How the move unfolded
The public notice framed auto loans as another product in Figure and Hastra’s on‑chain credit roster. The Hastra platform itself originated as an extension of Figure’s core lending and underwriting systems, positioning it to reuse existing operational and credit infrastructure for new asset types.
Figure also reported that it has facilitated over $22 billion in on‑chain loan originations as of April 2026, a scale point that contextualizes the firm’s ability to distribute tokenized credit products CrowdfundInsider.

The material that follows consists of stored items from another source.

Example parseCSS_thrown_errors_witness :
  existsb isUnsupportedToken tokensTrailingCombinator = false /\
  ((exists t, UnexpectedToken newEOFToken = UnexpectedToken t /\
              In t (withEOF tokensTrailingCombinator)) \/
   UnexpectedToken newEOFToken = ParsingError).
Proof.
  destruct (parseCSS_thrown_errors tokensTrailingCombinator
              (UnexpectedToken newEOFToken) eq_refl) as [(t & Ht & _) | H].
  - discriminate.
  - exact H.
Defined.

(** X5: every error that [parseCSS] throws on a selector text, the
    re-thrown error of the tokenizer included, has a message that ends with
    the words while parsing selector and the whole selector between double
    quotes. *)
Theorem parseCSS_message_names_selector
    (tokenize : string -> string + list Token) (selector : string) (e : Exception) :
  parseCSS tokenize selector = Thrown e ->
  exists text,
    message selector e
    = (text ++ " while parsing selector " ++ dquote ++ selector ++ dquote)%string.
Proof.
  unfold parseCSS. destruct (tokenize selector) as [msg|tokenized].
  - intros [= <-]. exists msg. reflexivity.
  - intros H. apply parseCSSTokens_thrown in H.
    destruct H as [(t & -> & _) | (_ & [(t & -> & _) | ->])].
    + exists ("Unsupported token " ++ quoted (toSource t))%string.
      simpl. unfold quoted. now rewrite !append_assoc.
    + exists ("Unexpected token " ++ quoted (toSource t))%string.
      simpl. unfold quoted. now rewrite !append_assoc.
    + exists "Error". reflexivity.
Qed.

Example parseCSS_message_names_selector_witness :
  exists text,
    message "div >" (UnexpectedToken newEOFToken)
    = (text ++ " while parsing selector " ++ dquote ++ "div >" ++ dquote)%string.
Proof.
  apply (parseCSS_message_names_selector
           (fun _ => inr tokensTrailingCombinator) "div >").
  reflexivity.
Defined.

(** ** Selectors of copied constructs only *)

Lemma not_clause_end (tokens : list Token) (pos : nat) (t : Token) :
  tokenAt tokens pos = Some t ->
  isCommaToken t = false -> isCloseParenToken t = false -> isEOFToken t = false ->
  isClauseCombinatorToken t = false -> isWhitespaceToken t = false ->
  isSelectorClauseEnd tokens pos = false.
Proof.
  intros Ht H1 H2 H3 H4 H5.
  unfold isSelectorClauseEnd, isComma, isCloseParen, isEOF, isClauseCombinator, testAt.
  now rewrite Ht, H1, H2, H3, H4, H5.
Qed.

Lemma consumeSimpleSelectorLoop_plain (tokens : list Token) (fuel : nat)
    (raw : string) (fns : list CSSFunction) (pos : nat) (t : Token) :
  tokenAt tokens pos = Some t ->
  isIdentToken t || isDelimToken "*" t || isHashToken t = true ->
  consumeSimpleSelectorLoop tokens (S fuel) raw fns pos
  = consumeSimpleSelectorLoop tokens fuel (raw ++ toSource t) fns (S pos).
Proof.
  intros Ht Hk. cbn [consumeSimpleSelectorLoop].
  rewrite (not_clause_end tokens pos t Ht), Ht.
  - destruct (isIdentToken t || isDelimToken "*" t); [reflexivity|].
    simpl in Hk. now rewrite Hk.
  - destruct t as [[] src]; try reflexivity; discriminate.
  - destruct t as [[] src]; try reflexivity; discriminate.
  - destruct t as [[] src]; try reflexivity; discriminate.
  - destruct t as [[] src]; try reflexivity; try discriminate.
    unfold isIdentToken, isDelimToken, isHashToken in Hk. simpl in Hk.
    rewrite !orb_false_r in Hk. apply String.eqb_eq in Hk. now subst.
  - destruct t as [[] src]; try reflexivity; discriminate.
Qed.

Lemma consumeSimpleSelectorLoop_class (tokens : list Token) (fuel : nat)
    (raw : string) (fns : list CSSFunction) (pos : nat) (dot identifier : Token) :
  tokenAt tokens pos = Some dot -> isDelimToken "." dot = true ->
  tokenAt tokens (S pos) = Some identifier -> isIdentToken identifier = true ->
  consumeSimpleSelectorLoop tokens (S fuel) raw fns pos
  = consumeSimpleSelectorLoop tokens fuel (raw ++ "." ++ toSource identifier) fns
      (S (S pos)).
Proof.
  intros Hd Hdot Hi Hident.
  assert (Hclass : class dot = DelimToken ".").
  { unfold isDelimToken in Hdot. destruct (class dot); try discriminate.
    apply String.eqb_eq in Hdot. now subst. }
  cbn [consumeSimpleSelectorLoop].
  rewrite (not_clause_end tokens pos dot Hd), Hd;
    try (unfold isCommaToken, isCloseParenToken, isEOFToken, isClauseCombinatorToken,
           isWhitespaceToken; rewrite Hclass; reflexivity).
  unfold isIdentToken at 1, isDelimToken, isHashToken. rewrite Hclass.
  cbn. now rewrite Hi, Hident.
Qed.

What is clear and what is disputed
What is clear: Figure/Hastra publicly added auto loans to their on‑chain product set, the Hastra platform builds on Figure’s lending and underwriting systems, and Figure cites a cumulative origination figure of over $22 billion as of April 2026.
What is not disclosed in the announcement: the underwriting standards that will govern the auto loans, how credit risk will be segmented or tranching will be implemented (if at all), the intended investor distribution channels, and whether on‑chain instruments will carry standardized data feeds for vintage, delinquencies or loss curves. Those operational details determine how these assets can be priced and used as collateral by lending desks and protocols.
Why credit teams care
The practical implications for credit and collateral teams fall into three earned points:
- The product expansion extends consumer lending into on‑chain distribution channels, broadening the set of tokenizable collateral available to decentralized and hybrid lenders.

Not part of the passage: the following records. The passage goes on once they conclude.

(* ===== verification/OrderTypes.v ===== *)
(** * Order types

    The enumerations of state/orderbook/order_type.rs and bookside.rs and the
    price comparisons of [Side]. Prices are [i64] lots, price data are [u64]. *)

From stdpp Require Import base numbers.
From S2P Require Import Prelude.

Open Scope Z_scope.

Inductive Side : Set := Bid | Ask.

#[export] Instance Side_eq_dec : EqDecision Side.
Proof. solve_decision. Defined.

Inductive PlaceOrderType : Set :=
| PLimit | PImmediateOrCancel | PPostOnly | PMarket | PPostOnlySlide.

Inductive PostOrderType : Set :=
| Limit | PostOnly | PostOnlySlide.

#[export] Instance PostOrderType_eq_dec : EqDecision PostOrderType.
Proof. solve_decision. Defined.

Inductive SelfTradeBehavior : Set :=
| DecrementTake | CancelProvide | AbortTransaction.

Inductive BookSideOrderTree : Set := Fixed | OraclePegged.

#[export] Instance BookSideOrderTree_eq_dec : EqDecision BookSideOrderTree.
Proof. solve_decision. Defined.

Inductive SideAndOrderTree : Set :=
| BidFixed | AskFixed | BidOraclePegged | AskOraclePegged.

Definition to_post_order_type (t : PlaceOrderType) : result PostOrderType :=
  match t with
  | PMarket => Err error_msg
  | PImmediateOrCancel => Err error_msg
  | PLimit => Ok Limit
  | PPostOnly => Ok PostOnly
  | PPostOnlySlide => Ok PostOnlySlide
  end.

Definition invert_side (s : Side) : Side :=
  match s with Bid => Ask | Ask => Bid end.

Definition is_price_data_better (s : Side) (lhs rhs : Z) : bool :=
  match s with Bid => rhs <? lhs | Ask => lhs <? rhs end.

Definition is_price_better (s : Side) (lhs rhs : Z) : bool :=
  match s with Bid => rhs <? lhs | Ask => lhs <? rhs end.

Definition is_price_within_limit (s : Side) (price limit : Z) : bool :=
  match s with Bid => price <=? limit | Ask => limit <=? price end.

Module SideAndTree.

Definition new (side : Side) (order_tree : BookSideOrderTree) : SideAndOrderTree :=
  match side, order_tree with
  | Bid, Fixed => BidFixed
  | Ask, Fixed => AskFixed
  | Bid, OraclePegged => BidOraclePegged
  | Ask, OraclePegged => AskOraclePegged
  end.

Definition side (s : SideAndOrderTree) : Side :=
  match s with
  | BidFixed | BidOraclePegged => Bid
  | AskFixed | AskOraclePegged => Ask
  end.

Definition order_tree (s : SideAndOrderTree) : BookSideOrderTree :=
  match s with
  | BidFixed | AskFixed => Fixed
  | BidOraclePegged | AskOraclePegged => OraclePegged
  end.

Lemma side_new s t : side (new s t) = s.
Proof. by destruct s, t. Qed.

Lemma order_tree_new s t : order_tree (new s t) = t.
Proof. by destruct s, t. Qed.

End SideAndTree.

#[export] Hint Rewrite SideAndTree.side_new SideAndTree.order_tree_new : mango_rw.

(** A price is acceptable for a taker's limit exactly when the limit is not
    strictly better for the maker's (opposite) side. *)
Lemma within_limit_iff_not_better s price limit :
  is_price_within_limit s price limit
  = negb (is_price_better (invert_side s) limit price).
Proof. destruct s; simpl; lia. Qed.

Lemma invert_side_involutive s : invert_side (invert_side s) = s.
Proof. by destruct s. Qed.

- At scale, new consumer loan types can diversify pools that protocols accept as posted collateral, altering correlations in portfolio stress scenarios.
- Without published underwriting and performance data, integrating auto loans into credit models will require conservative assumptions or restricted exposure until vintage and loss metrics are observable.
Those points follow directly from the announced product move and from Hastra’s position as an operational extension of Figure’s underwriting stack.
Why the episode mattered for lenders
Assetify judgment: the announcement confirms that consumer auto lending is moving into on‑chain distribution — a clear expansion of tokenized credit that widens available collateral and potential funding sources — but its immediate value for lenders depends on subsequent disclosure of underwriting, vintage performance and distribution mechanics. Lenders and protocol managers should treat this as an expansion of the collateral set that requires verified loan‑level or vintage analytics before it meaningfully alters exposure or pricing frameworks.